De qualquer forma, nos casos de indenização por danos extrapatrimoniais, “é evidente que nunca atingiremos a perfeita equivalência entre a lesão e a indenização, por mais apurada e justa que seja a avaliação do magistrado, não importando também que existam ou não artigos de lei apontando parâmetro”1.

Na doutrina, elementar a lição de Pontes de Miranda, no sentido de que “embora o dano moral seja um sentimento de pesar íntimo da pessoa ofendida, para o qual se não encontra estimação perfeitamente adequada, não é isso razão para que se lhe recuse uma compensação qualquer. Essa será estabelecida, como e quando possível, por meio de uma soma, que não importando uma exata reparação, todavia representará a única salvação cabível, nos limites das forças humanas. O dinheiro não os extinguirá de todo, não os atenuará mesmo por sua natureza, mas, pelas vantagens que o seu valor permutativo poderá proporcionar, compensando, indiretamente e parcialmente, embora, o suplício moral que os vitimados experimentam.” (in Tratado volume 53/228).

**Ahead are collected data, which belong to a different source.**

(* ===== verification/Budget.v ===== *)
(** Error codes and per-call output budgets.

    [WireGuardError] is [noise/errors.rs]; the rest is [noise/budget.rs]: every
    producer of a datagram applies [admit_datagram] to its mandatory bytes before it
    consumes anything, and keeps its optional bytes within the ceiling
    [admit_datagram] returns. *)

From S2P Require Import Prelude.

Inductive WireGuardError :=
| DestinationBufferTooSmall
| IncorrectPacketLength
| UnexpectedPacket
| WrongPacketType
| WrongIndex
| WrongKey
| InvalidTai64nTimestamp
| WrongTai64nTimestamp
| InvalidMac
| InvalidAeadTag
| InvalidCounter
| DuplicateCounter
| InvalidPacket
| NoCurrentSession
| LockFailed
| ConnectionExpired
| UnderLoad
| PacketQueueFull
| OutputBudgetExceeded
| InvalidPacketInfo.

#[export] Instance WireGuardError_eq_dec : EqDecision WireGuardError.
Proof. solve_decision. Defined.

(** The discriminants the C and JNI layers report ([e as _]). *)
Definition error_code (e : WireGuardError) : Z :=
  match e with
  | DestinationBufferTooSmall => 0
  | IncorrectPacketLength => 1
  | UnexpectedPacket => 2
  | WrongPacketType => 3
  | WrongIndex => 4
  | WrongKey => 5
  | InvalidTai64nTimestamp => 6
  | WrongTai64nTimestamp => 7
  | InvalidMac => 8
  | InvalidAeadTag => 9
  | InvalidCounter => 10
  | DuplicateCounter => 11
  | InvalidPacket => 12
  | NoCurrentSession => 13
  | LockFailed => 14
  | ConnectionExpired => 15
  | UnderLoad => 16
  | PacketQueueFull => 17
  | OutputBudgetExceeded => 18
  | InvalidPacketInfo => 19
  end.

(** The mandatory overhead of a transport frame ([DATA_OVERHEAD_SZ]). *)
Definition DATA_OVERHEAD_SZ : Z := 32.

Record OutputBudget := {
  transport : Z;
  control : Z;
  ordinary_junk_only : bool;
}.

Inductive ControlOutput := OrdinaryJunk | Other.

Definition UNBOUNDED : OutputBudget :=
  {| transport := 0; control := 0; ordinary_junk_only := false |}.

Definition control_for (b : OutputBudget) (kind : ControlOutput) : Z :=
  match kind with
  | Other => if ordinary_junk_only b then 0 else control b
  | OrdinaryJunk => control b
  end.

Definition exceeds (mandatory : option Z) (budget : Z) : bool :=
  negb (budget =? 0) &&
  match mandatory with None => true | Some m => m >? budget end.

Definition ceiling (dst_len budget : Z) : Z :=
  if budget =? 0 then dst_len else Z.min dst_len budget.

Definition admit_datagram (mandatory : option Z) (dst_len budget : Z) : result WireGuardError Z :=
  if exceeds mandatory budget then Err OutputBudgetExceeded
  else match mandatory with
       | Some m => if m <=? dst_len then Ok (ceiling dst_len budget)
                   else Err DestinationBufferTooSmall
       | None => Err DestinationBufferTooSmall
       end.

Definition transport_frame (plaintext_len s4 : Z) : option Z :=
  match checked_add usize_max plaintext_len DATA_OVERHEAD_SZ with
  | None => None
  | Some n => checked_add usize_max n s4
  end.

Definition junk_range (range : Z * Z) (protocol_shaped : bool) (control : Z)
  : result WireGuardError (Z * Z) :=
  if control =? 0 then Ok range
  else
    let '(lo, hi) := range in
    if negb protocol_shaped then Ok (Z.min lo control, Z.min hi control)
    else
      let hi := Z.min hi control in
      if lo >? hi then Err OutputBudgetExceeded else Ok (lo, hi).

(** [n] bytes respect a budget: no budget, or at most it. *)
Definition within (budget n : Z) : Prop := budget = 0 \/ n <= budget.

(** ** Lemmas *)

Lemma exceeds_false m budget : exceeds (Some m) budget = false <-> within budget m.
Proof.
  unfold exceeds, within. destruct (Z.eqb_spec budget 0); simpl; [tauto|].
  rewrite Z.gtb_ltb, Z.ltb_ge. lia.
Qed.

Lemma ceiling_within dst_len budget n :
  n <= ceiling dst_len budget -> n <= dst_len /\ within budget n.
Proof. unfold ceiling, within. destruct (Z.eqb_spec budget 0); lia. Qed.

Lemma admit_datagram_Ok m dst_len budget c :
  admit_datagram m dst_len budget = Ok c <->
  exists n, m = Some n /\ n <= dst_len /\ within budget n /\ c = ceiling dst_len budget.
Proof.
  unfold admit_datagram. destruct m as [m|].
  - destruct (exceeds (Some m) budget) eqn:He.
    + split; [done|]. intros (n & [= <-] & ? & Hw & ?).
      apply exceeds_false in Hw. congruence.
    + apply exceeds_false in He. destruct (Z.leb_spec m dst_len).
      * split; [intros [= <-]; eauto|]. intros (n & [= <-] & ? & ? & ->). done.
      * split; [done|]. intros (n & [= <-] & ? & ?). lia.
  - destruct (exceeds None budget); (split; [done|intros (? & ? & _); done]).
Qed.

Lemma admit_datagram_ceiling m dst_len budget c :
  admit_datagram m dst_len budget = Ok c ->
  exists n, m = Some n /\ n <= c /\ c <= dst_len /\ within budget c.
Proof.
  intros (n & -> & Hn & Hw & ->)%admit_datagram_Ok. exists n.
  unfold ceiling, within in *. destruct (Z.eqb_spec budget 0); repeat split; try lia.
Qed.

Lemma transport_frame_Some plaintext_len s4 n :
  transport_frame plaintext_len s4 = Some n -> n = plaintext_len + DATA_OVERHEAD_SZ + s4.
Proof.
  unfold transport_frame, checked_add.
  destruct (_ <=? _); [|done]. destruct (_ <=? _); [|done]. by intros [= <-].
Qed.

#[export] Hint Resolve ceiling_within : wg.

(** ** Properties *)

(** Admission is exact and its errors are ordered. A mandatory datagram of
    [m] bytes is admitted into [dst_len] bytes under [budget] exactly when it
    fits both, and the ceiling returned for the optional bytes then lies
    between [m] and both limits. Over the budget it is
    [OutputBudgetExceeded], whatever the buffer; within the budget and over
    the buffer it is [DestinationBufferTooSmall]. *)
Theorem admit_exact (m dst_len budget : Z) :
  match admit_datagram (Some m) dst_len budget with
  | Ok c => m <= c /\ c <= dst_len /\ within budget c
            /\ (forall n, n <= dst_len -> within budget n -> n <= c)
  | Err OutputBudgetExceeded => ~ within budget m
  | Err DestinationBufferTooSmall => within budget m /\ dst_len < m
  | Err _ => False
  end.
Proof.
  unfold admit_datagram. destruct (exceeds (Some m) budget) eqn:He.
  { intros Hw%exceeds_false. congruence. }
  apply exceeds_false in He. destruct (Z.leb_spec m dst_len); [|by split].
  unfold ceiling, within in *. destruct (Z.eqb_spec budget 0); repeat split; try lia.
Qed.
Definition set_count (r : RateLimiter) (c : Z) : RateLimiter := {|
  nonce_key := nonce_key r; secret_key := secret_key r; start_time := start_time r;
  nonce_ctr := nonce_ctr r; mac1_key := mac1_key r; cookie_key := cookie_key r;
  limit := limit r; count := c; last_reset := last_reset r; source_limit := source_limit r;
  sources := sources r; proven := proven r |}.
Definition set_last_reset (r : RateLimiter) (t : Z) : RateLimiter := {|
  nonce_key := nonce_key r; secret_key := secret_key r; start_time := start_time r;
  nonce_ctr := nonce_ctr r; mac1_key := mac1_key r; cookie_key := cookie_key r;
  limit := limit r; count := count r; last_reset := t; source_limit := source_limit r;
  sources := sources r; proven := proven r |}.
Definition set_nonce_ctr (r : RateLimiter) (c : Z) : RateLimiter := {|
  nonce_key := nonce_key r; secret_key := secret_key r; start_time := start_time r;
  nonce_ctr := c; mac1_key := mac1_key r; cookie_key := cookie_key r;
  limit := limit r; count := count r; last_reset := last_reset r; source_limit := source_limit r;
  sources := sources r; proven := proven r |}.
Definition set_sources (r : RateLimiter) (s : SourceCounts) : RateLimiter := {|
  nonce_key := nonce_key r; secret_key := secret_key r; start_time := start_time r;
  nonce_ctr := nonce_ctr r; mac1_key := mac1_key r; cookie_key := cookie_key r;
  limit := limit r; count := count r; last_reset := last_reset r; source_limit := source_limit r;
  sources := s; proven := proven r |}.
Definition set_proven (r : RateLimiter) (s : SourceCounts) : RateLimiter := {|
  nonce_key := nonce_key r; secret_key := secret_key r; start_time := start_time r;
  nonce_ctr := nonce_ctr r; mac1_key := mac1_key r; cookie_key := cookie_key r;
  limit := limit r; count := count r; last_reset := last_reset r; source_limit := source_limit r;
  sources := sources r; proven := s |}.

Inductive Load := Clear | SourceShare | Aggregate.
#[export] Instance Load_eq_dec : EqDecision Load.
Proof. solve_decision. Defined.

Inductive CookieDefense := Armed | Bypassed.
#[export] Instance CookieDefense_eq_dec : EqDecision CookieDefense.
Proof. solve_decision. Defined.

Record LoadDecision := { ld_load : option Load; ld_proven : option bool }.
Definition load_default : LoadDecision := {| ld_load := None; ld_proven := None |}.

Record CookieDemand := { cd_sender_idx : Z; cd_cookie : bytes; cd_mac1 : bytes }.

Inductive HandshakeGate :=
| GatePass
| GateBadMac
| GateUnderLoad
| GateCookieDemanded (demand : CookieDemand).

(** The random material of a new limiter. *)
Record LimiterSeed := {
  seed_nonce_key : bytes;
  seed_secret_key : bytes;
  seed_sources : Z * Z -> Z;
  seed_proven : Z * Z -> Z;
}.

Section Limiter.
Context `{Crypto}.

Definition limiter_new (seed : LimiterSeed) (public_key : bytes) (lim now : Z) : RateLimiter := {|
  nonce_key := seed_nonce_key seed;
  secret_key := seed_secret_key seed;
  start_time := now;
  nonce_ctr := 0;
  mac1_key := b2s_hash LABEL_MAC1 public_key;
  cookie_key := b2s_hash LABEL_COOKIE public_key;
  limit := lim;
  count := 0;
  last_reset := now;
  source_limit := Z.max (lim / SOURCE_SHARE) (Z.min lim SOURCE_FLOOR);
  sources := source_counts_new (seed_sources seed);
  proven := source_counts_new (seed_proven seed);
|}.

Em caso semelhante ao em análise, esta Corte já decidiu:

EMENTA: CIVIL - RESPONSABILIDADE CIVIL - SERVIÇO MUNICIPAL DE ÁGUA E ESGOTO - INDENIZAÇÃO - DANOS MATERIAIS E MORAIS - BURACO NA VIA PÚBLICA - QUEDA DE TRANSEUNTE - INEXISTÊNCIA DE LACRE OU TAMPA DE PROTEÇÃO ADEQUADOS - CULPA - CARACTERIZAÇÃO - INTELIGÊNCIA DO ARTIGO 37, § 6º, CONSTITUIÇÃO FEDERAL.
1. Demonstrado que o acidente sofrido pela vítima, por sua queda num bueiro desprovido de proteção adequada, deu-se por falha de fiscalização, manutenção e segurança do sistema a ele afeto, deve responder o ente público municipal pelos danos físicos e morais decorrentes. (...) (TJ/PR, 2ª CC, Apelação Cível n. 167.592-1, Rel. Luiz Cezar de Oliveira, DJ 26/08/2005).

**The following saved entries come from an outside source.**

Definition normalize_range (r : Z * Z) : Z * Z := (Z.min (fst r) (snd r), Z.max (fst r) (snd r)).
Definition with_tunable_timers (t : AwgTimers) (c : AmneziaConfig) : AmneziaConfig := {|
  init_packet_junk_size := init_packet_junk_size c;
  response_packet_junk_size := response_packet_junk_size c;
  cookie_packet_junk_size := cookie_packet_junk_size c;
  transport_packet_junk_size := transport_packet_junk_size c;
  pre_handshake_junk := pre_handshake_junk c; imitation := imitation c;
  suppress_pre_handshake := suppress_pre_handshake c; header_protection := header_protection c;
  content_padding_addition := content_padding_addition c;
  content_padding_mtu := content_padding_mtu c;
  timers := {|
    rekey_after_time := normalize_range (rekey_after_time t);
    rekey_timeout := normalize_range (rekey_timeout t);
    reject_after_time := normalize_range (reject_after_time t);
    keepalive_timeout := normalize_range (keepalive_timeout t);
    max_handshake_attempts := normalize_range (max_handshake_attempts t) |};
  random_trailers := random_trailers c; disable_cookies := disable_cookies c |}.
Definition set_imitation (i : AmneziaImitation) (c : AmneziaConfig) : AmneziaConfig := {|
  init_packet_junk_size := init_packet_junk_size c;
  response_packet_junk_size := response_packet_junk_size c;
  cookie_packet_junk_size := cookie_packet_junk_size c;
  transport_packet_junk_size := transport_packet_junk_size c;
  pre_handshake_junk := pre_handshake_junk c; imitation := i;
  suppress_pre_handshake := suppress_pre_handshake c; header_protection := header_protection c;
  content_padding_addition := content_padding_addition c;
  content_padding_mtu := content_padding_mtu c; timers := timers c;
  random_trailers := random_trailers c; disable_cookies := disable_cookies c |}.
Definition with_protocol_imitation (p : AmneziaImitationProtocol) (dom : option bytes) (c : AmneziaConfig) : AmneziaConfig :=
  set_imitation (imitation_new p dom BrowserDefault) c.
Definition with_protocol_imitation_browser (p : AmneziaImitationProtocol) (dom : option bytes)
    (b : AmneziaImitationBrowser) (c : AmneziaConfig) : AmneziaConfig :=
  set_imitation (imitation_new p dom b) c.
Definition as_responder (c : AmneziaConfig) : AmneziaConfig := {|
  init_packet_junk_size := init_packet_junk_size c;
  response_packet_junk_size := response_packet_junk_size c;
  cookie_packet_junk_size := cookie_packet_junk_size c;
  transport_packet_junk_size := transport_packet_junk_size c;
  pre_handshake_junk := pre_handshake_junk c; imitation := imitation c;
  suppress_pre_handshake := true; header_protection := header_protection c;
  content_padding_addition := content_padding_addition c;
  content_padding_mtu := content_padding_mtu c; timers := timers c;
  random_trailers := random_trailers c; disable_cookies := disable_cookies c |}.

Inductive PendingBurstChange := BurstKeep | BurstRestart.

Definition pending_burst_change (c next : AmneziaConfig) : PendingBurstChange :=
  if negb (packet_count (pre_handshake_junk c) =? packet_count (pre_handshake_junk next))
     || negb (bool_decide (imitation c = imitation next))
     || negb (Bool.eqb (suppress_pre_handshake c) (suppress_pre_handshake next))
  then BurstRestart else BurstKeep.

Definition cookie_defense (c : AmneziaConfig) : CookieDefense :=
  if disable_cookies c then Bypassed else Armed.

(** ** Sizes *)

Inductive PacketKind := KHandshakeInit | KHandshakeResponse | KCookieReply | KTransportData.
#[export] Instance PacketKind_eq_dec : EqDecision PacketKind.
Proof. solve_decision. Defined.

Definition inbound_junk_size (c : AmneziaConfig) (kind : PacketKind) : Z :=
  match kind with
  | KHandshakeInit => init_packet_junk_size c
  | KHandshakeResponse => response_packet_junk_size c
  | KCookieReply => cookie_packet_junk_size c
  | KTransportData => transport_packet_junk_size c
  end.
Definition outbound_junk_size (c : AmneziaConfig) (kind : PacketKind) : Z := inbound_junk_size c kind.
Definition transport_junk_size (c : AmneziaConfig) : Z := outbound_junk_size c KTransportData.
Definition handshake_init_junk_size (c : AmneziaConfig) : Z := outbound_junk_size c KHandshakeInit.
Definition handshake_response_junk_size (c : AmneziaConfig) : Z := outbound_junk_size c KHandshakeResponse.

Definition transport_window_observation (c : AmneziaConfig) (src_len : Z) : Z :=
  transport_junk_size c + DATA_OVERHEAD_SZ + src_len.
Definition received_window_observation (c : AmneziaConfig) (plaintext_len : Z) : Z :=
  transport_junk_size c + DATA_OFFSET_SZ + plaintext_len.

Definition reply_amplifies (request_len reply_len : Z) : bool := reply_len >? request_len.
Definition cookie_reply_len (c : AmneziaConfig) (cookie_len : Z) : Z :=
  sat_add usize_max cookie_len (outbound_junk_size c KCookieReply).
Definition cookie_reply_would_amplify (c : AmneziaConfig) (cookie_len request_len : Z) : bool :=
  reply_amplifies request_len (cookie_reply_len c cookie_len).

(** Every request kind the reply would exceed: the S index, the request's
    size and the least prefix that clears it, tightest first. *)
Definition cookie_amplification_bounds (c : AmneziaConfig) : list (nat * Z * Z) :=
  let reply := COOKIE_REPLY_SZ + cookie_packet_junk_size c in
  let bounds :=
    map (fun '(label, junk, base) => (label, base + junk, reply - base))
      (filter (fun '(label, junk, base) => reply > base + junk)
        [(1%nat, init_packet_junk_size c, HANDSHAKE_INIT_SZ);
         (2%nat, response_packet_junk_size c, HANDSHAKE_RESP_SZ)]) in
  match bounds with
  | [a; b] => if snd (fst b) <? snd (fst a) then [b; a] else [a; b]
  | l => l
  end.

(** ** Transport padding *)

Section Padding.
Context {R : Type} `{RngCore R}.

Definition range_active (r : Z * Z) : bool := negb (fst r =? 0) || negb (snd r =? 0).

Definition window_padding (c : AmneziaConfig) (base udp_window : Z) (rng : R) : Z * R :=
  let headroom := sat_sub udp_window base in
  let '(lo, hi) := content_padding_addition c in
  if range_active (content_padding_addition c) then
    let '(n, rng) := random_usize_inclusive lo hi rng in (Z.min n headroom, rng)
  else optional_below headroom rng.

(** [usize::next_multiple_of]. *)
Definition next_multiple_of (n m : Z) : Z := if n mod m =? 0 then n else n + (m - n mod m).

Definition content_padding (c : AmneziaConfig) (src_len space : Z) (rng : R) : Z * R :=
  let mtu := content_padding_mtu c in
  let last_unit := if negb (mtu =? 0) && (mtu <? src_len) then src_len mod mtu else src_len in
  let '(lo, hi) := content_padding_addition c in
  let '(want, rng) :=
    if range_active (content_padding_addition c) then random_usize_inclusive lo hi rng
    else
      let padded := next_multiple_of last_unit PADDING_MULTIPLE in
      let padded := if negb (mtu =? 0) then Z.min padded mtu else padded in
      (sat_sub padded last_unit, rng) in
  let want := if negb (mtu =? 0) then Z.min want (sat_sub mtu last_unit) else want in
  (Z.min want space, rng).

Definition content_padding_for_frame (c : AmneziaConfig) (src_len dst_len transport_junk udp_window : Z)
    (rng : R) : Z * R :=
  let committed := src_len + DATA_OVERHEAD_SZ + transport_junk in
  let space := Z.min (sat_sub dst_len committed) (sat_sub MAX_SENDABLE_DATAGRAM committed) in
  if random_trailers c then
    let '(n, rng) := window_padding c committed udp_window rng in (Z.min n space, rng)
  else content_padding c src_len space rng.
End Padding.

(** ** Header-protection policy and validation *)

Definition header_protection_enabled (c : AmneziaConfig) : bool := hp_is_set (header_protection c).

Definition labelled_junk_sizes (c : AmneziaConfig) : list (nat * Z) :=
  [(1%nat, init_packet_junk_size c); (2%nat, response_packet_junk_size c);
   (3%nat, cookie_packet_junk_size c); (4%nat, transport_packet_junk_size c)].

Definition sip_request_line_prefix (c : AmneziaConfig) : option (nat * Z) :=
  List.find (fun p => SIP_REQUEST_LINE_MIN <=? snd p) (labelled_junk_sizes c).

Por fim, com relação ao valor do dano moral, embora não existam parâmetros concretos para a fixação, à luz do princípio da razoabilidade e levando em conta fatores como grau da culpa, extensão do dano, condições pessoais do ofendido e capacidade financeira dos envolvidos, entendo suficiente o valor fixado na sentença (20 salários mínimos, vigentes na época da propositura da ação2), por ser compatível com as circunstâncias do caso.

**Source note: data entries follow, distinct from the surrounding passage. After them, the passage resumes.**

Lemma framing_bounds_witness :
  match fst (prepend_outbound_with_trailer ex_config obf_default ex_buffer 148 None 9) with
  | Ok d => 161 <= len d | Err _ => False end.
Proof.
  pose proof (framing_bounds ex_config obf_default ex_buffer 148 None 9 KHandshakeInit ex_config_ok
    ltac:(vm_compute; split; congruence) ltac:(vm_compute; congruence) ltac:(vm_compute; reflexivity)) as H.
  cbv zeta in H. destruct (fst _) eqn:E; [apply H|vm_compute in E; discriminate].
Defined.
(** C31. The cookie exchange works, once per message. When a loaded responder
    answers an initiation with a cookie demand, the reply it formats parses at
    the initiator and authenticates against the mac1 of that initiation, and
    yields the responder's current cookie for the initiator's address; the same
    reply is refused after it has been committed. Every initiation formatted
    with the cookie has both MACs right from that address while the cookie
    period lasts: the gate never again answers with a demand, it lets the
    message through or drops it by count; and it does let it through, however
    loaded it is, when the cookie defense is bypassed, and when one of the two
    slots its source is counted in has seen fewer proven messages in the window
    than [max source_limit SOURCE_FLOOR] ([evs] being the proven messages
    counted so far). *)
Theorem cookie_exchange now0 eph len1 h0 d h p addr now defense ld r idx demand ld' r' len2 (rng rng' : R) c r'' :
  params_ok (hs_params h0) -> obf_ok (hs_obf h0) -> in_u32 (next_index h0) ->
  mac1_key r = sending_mac1_key (hs_params h0) ->
  cookie_key r = b2s_hash LABEL_COOKIE (peer_static_public (hs_params h0)) ->
  format_handshake_initiation now0 eph len1 h0 = (Ok d, h) ->
  parse_incoming_packet (hs_obf h0) d = Ok (PHandshakeInit p) -> idx = hi_sender_idx p ->
  gate_handshake now (Some addr) d idx defense ld r = (GateCookieDemanded demand, ld', r') ->
  format_cookie_demand (hs_obf h0) demand len2 r' rng = (Ok c, r'', rng') ->
  exists q cookie, parse_incoming_packet (hs_obf h0) c = Ok (PPacketCookieReply q) /\
    authenticate_cookie_reply h q = Ok cookie /\ cookie = current_cookie now r addr /\
    authenticate_cookie_reply (commit_cookie cookie h) q = Err UnexpectedPacket /\
    forall now1 eph1 len3 d1 h1 now2 idx2 defense2 ld2 r2 g ld3 r3,
      same_keys r r2 -> current_cookie now2 r addr = cookie ->
      format_handshake_initiation now1 eph1 len3 (commit_cookie cookie h) = (Ok d1, h1) ->
      gate_handshake now2 (Some addr) d1 idx2 defense2 ld2 r2 = (g, ld3, r3) ->
      (g = GatePass \/ g = GateUnderLoad) /\ (defense2 = Bypassed -> g = GatePass) /\
      forall evs W row, let w := limiter_window now2 r2 in let hash := hasher (proven r2) in
        ld_proven ld2 = None -> counts_inv (proven r2) evs W -> W <= w -> window_ok w -> row = 0 \/ row = 1 ->
        hits hash evs (slot_of_row (hash (budget_key addr)) row) w < Z.max (source_limit r2) SOURCE_FLOOR ->
        g = GatePass.
Proof.
  intros Hp Ho Hi Hk1 Hkc Hf Hpar -> Hg Hc.
  destruct (format_initiation_macs _ _ _ _ _ _ Hp Ho Hi Hf)
    as (p' & body & mac1 & mac2 & Hpar' & -> & Hl1 & Hl2 & Hm1 & _ & Hck & Hidx & Hph & Hoh & Hih).
  rewrite Hpar in Hpar'. injection Hpar' as <-.
  apply gate_demands in Hg as (-> & Hsk); [|done..].
  pose proof (format_cookie_reply_spec (hs_obf h0) (hi_sender_idx p) (current_cookie now r addr) mac1 len2 r' rng
    Ho Hidx (len_current_cookie _ _ _)) as Hspec.
  unfold format_cookie_demand in Hc. cbn [cd_sender_idx cd_cookie cd_mac1] in Hc. rewrite Hc in Hspec.
  destruct Hspec as (_ & _ & _ & q & Hq & Hqi & _ & Hopen).
  exists q, (current_cookie now r addr). split; [done|]. split_and!; try done.
  - unfold authenticate_cookie_reply. rewrite Hck. cbn [last_mac1 cookie_index].
    rewrite Hqi, Z.eqb_refl. cbn [negb]. rewrite Hph, <- Hkc. destruct Hsk as (_ & _ & _ & <-).
    by rewrite Hopen, len_current_cookie.
  - intros now1 eph1 len3 d1 h1 now2 idx2 defense2 ld2 r2 g ld3 r3 Hsk2 Hcur Hf1 Hg1.
    apply format_initiation_macs in Hf1 as (q1 & body1 & m1 & m2 & _ & -> & Hn1 & Hn2 & He1 & He2 & _);
      [|unfold commit_cookie; cbn; congruence..].
    assert (m1 = b2s_keyed_mac_16 (mac1_key r2) body1) as Hm1'.
    { rewrite He1. destruct Hsk2 as (_ & _ & -> & _). unfold commit_cookie. cbn. by rewrite Hph, Hk1. }
    assert (m2 = b2s_keyed_mac_16 (current_cookie now2 r2 addr) (body1 ++ m1)) as Hm2'.
    { rewrite (current_cookie_keys _ _ _ _ Hsk2), Hcur. by apply He2. }
    split_and!; [exact (gate_both_macs _ _ _ _ _ _ _ _ _ _ _ _ Hn1 Hn2 Hm1' Hm2' Hg1)| |intros evs W row; exact (gate_passes _ _ _ _ _ _ _ _ _ _ _ _ evs W row Hn1 Hn2 Hm1' Hm2' Hg1)].
    intros ->. revert Hg1. unfold gate_handshake. rewrite mac_fields_app by done. rewrite <- Hm1', constant_time_eq_refl. by intros [= <- _ _].
Qed.
End CookieExchange.

(** ** Well-formed handshakes

    What every operation on a [Handshake] keeps, and what a tunnel needs of the
    messages and sessions it produces. *)

Section Wellformed.
Context `{Crypto} `{!CryptoLaws} {R : Type} `{RngCore R} `{!RngLaws R}.
Implicit Types h : Handshake R.

Definition state_ok (s : HandshakeState) : Prop :=
  match s with HsInitSent i => in_u32 (is_local_index i) | _ => True end.

Record hs_ok h : Prop := {
  ho_params : params_ok (hs_params h);
  ho_obf : obf_ok (hs_obf h);
  ho_index : in_u32 (next_index h);
  ho_state : state_ok (hs_state h);
  ho_previous : state_ok (hs_previous h);
  ho_cookies : cookies_ok h;
}.

Lemma hs_ok_rng r h : hs_ok h -> hs_ok (set_rng r h).
Proof. by intros []. Qed.

Lemma handshake_new_ok private peer_public idx psk obf st (rng : R) :
  obf_ok obf -> in_u32 idx -> hs_ok (handshake_new private (x25519_public private) peer_public idx psk obf st rng).
Proof. intros. by split. Qed.

Lemma hs_ok_expired h : hs_ok h -> hs_ok (set_expired h).
Proof. intros []. by split. Qed.
Lemma hs_ok_clear_cookie h : hs_ok h -> hs_ok (clear_cookie h).
Proof. intros []. by split. Qed.
Lemma hs_ok_psk psk h : hs_ok h -> hs_ok (handshake_set_preshared_key psk h).
Proof. intros [[]]. by split. Qed.
Lemma hs_ok_obf obf h : obf_ok obf -> hs_ok h -> hs_ok (set_obf obf h).
Proof. intros ? []. by split. Qed.

Lemma commit_response_ok ar h : hs_ok h -> hs_ok (snd (commit_response ar h)).
Proof. intros []. unfold commit_response. destruct (ar_is_previous ar); by split. Qed.

Lemma commit_cookie_ok c h : len c = 16 -> hs_ok h -> hs_ok (commit_cookie c h).
Proof. intros ? []. by split. Qed.

Lemma authenticate_cookie_reply_len h p c : authenticate_cookie_reply h p = Ok c -> len c = 16.
Proof.
  unfold authenticate_cookie_reply. intros Ha. repeat case_match; simplify_eq. by apply Z.eqb_eq.
Qed.

Lemma authenticate_response_spec now h p :
  hs_ok h -> packet_ok (PHandshakeResponse p) ->
  safely (authenticate_response now h p) (fun r => match r with
    | Ok ar => session_inv (ar_session ar) [] | Err _ => True end).
Proof.
  intros Hh (Hs & _ & _ & Hn). unfold authenticate_response.
  destruct (pick_init_sent h (hr_receiver_idx p)) as [[s b]|] eqn:Hp; [|done].
  assert (in_u32 (is_local_index s)) as Hi.
  { pose proof (ho_state _ Hh) as H1'. pose proof (ho_previous _ Hh) as H2'. unfold pick_init_sent in Hp.
    repeat case_match; by simplify_eq. }
  destruct (kdf3 _ _) as [[ck t2] k]. cbv zeta. apply safely_bind.
  eapply safely_mono; [by apply aead_chacha20_open_safe|]. intros [o|] _; [|done].
  destruct (derive_keys ck). by apply session_new_inv.
Qed.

2.3. Por essas razões, voto pelo não provimento do recurso do Município.


3. DECISÃO:

ACORDAM os Desembargadores integrantes da Terceira Câmara Cível do Egrégio Tribunal de Justiça do Estado do Paraná, por unanimidade de votos, em negar provimento ao recurso do Município, nos termos do voto do Relator.

Participaram do julgamento o Desembargador Ruy Francisco Thomaz e o Juiz Substituto em Segundo Grau Espedito Reis do Amaral.

Curitiba, 04 de agosto de 2009.


DIMAS ORTÊNCIO DE MELO
Relator


1 VENOSA, Silvio de Sálvio. Op. Cit., p. 284.
2 O salário mínimo vigente na época da propositura da ação (2007) era de R$ 380,00, nos termos da Lei n. 11.498/2007.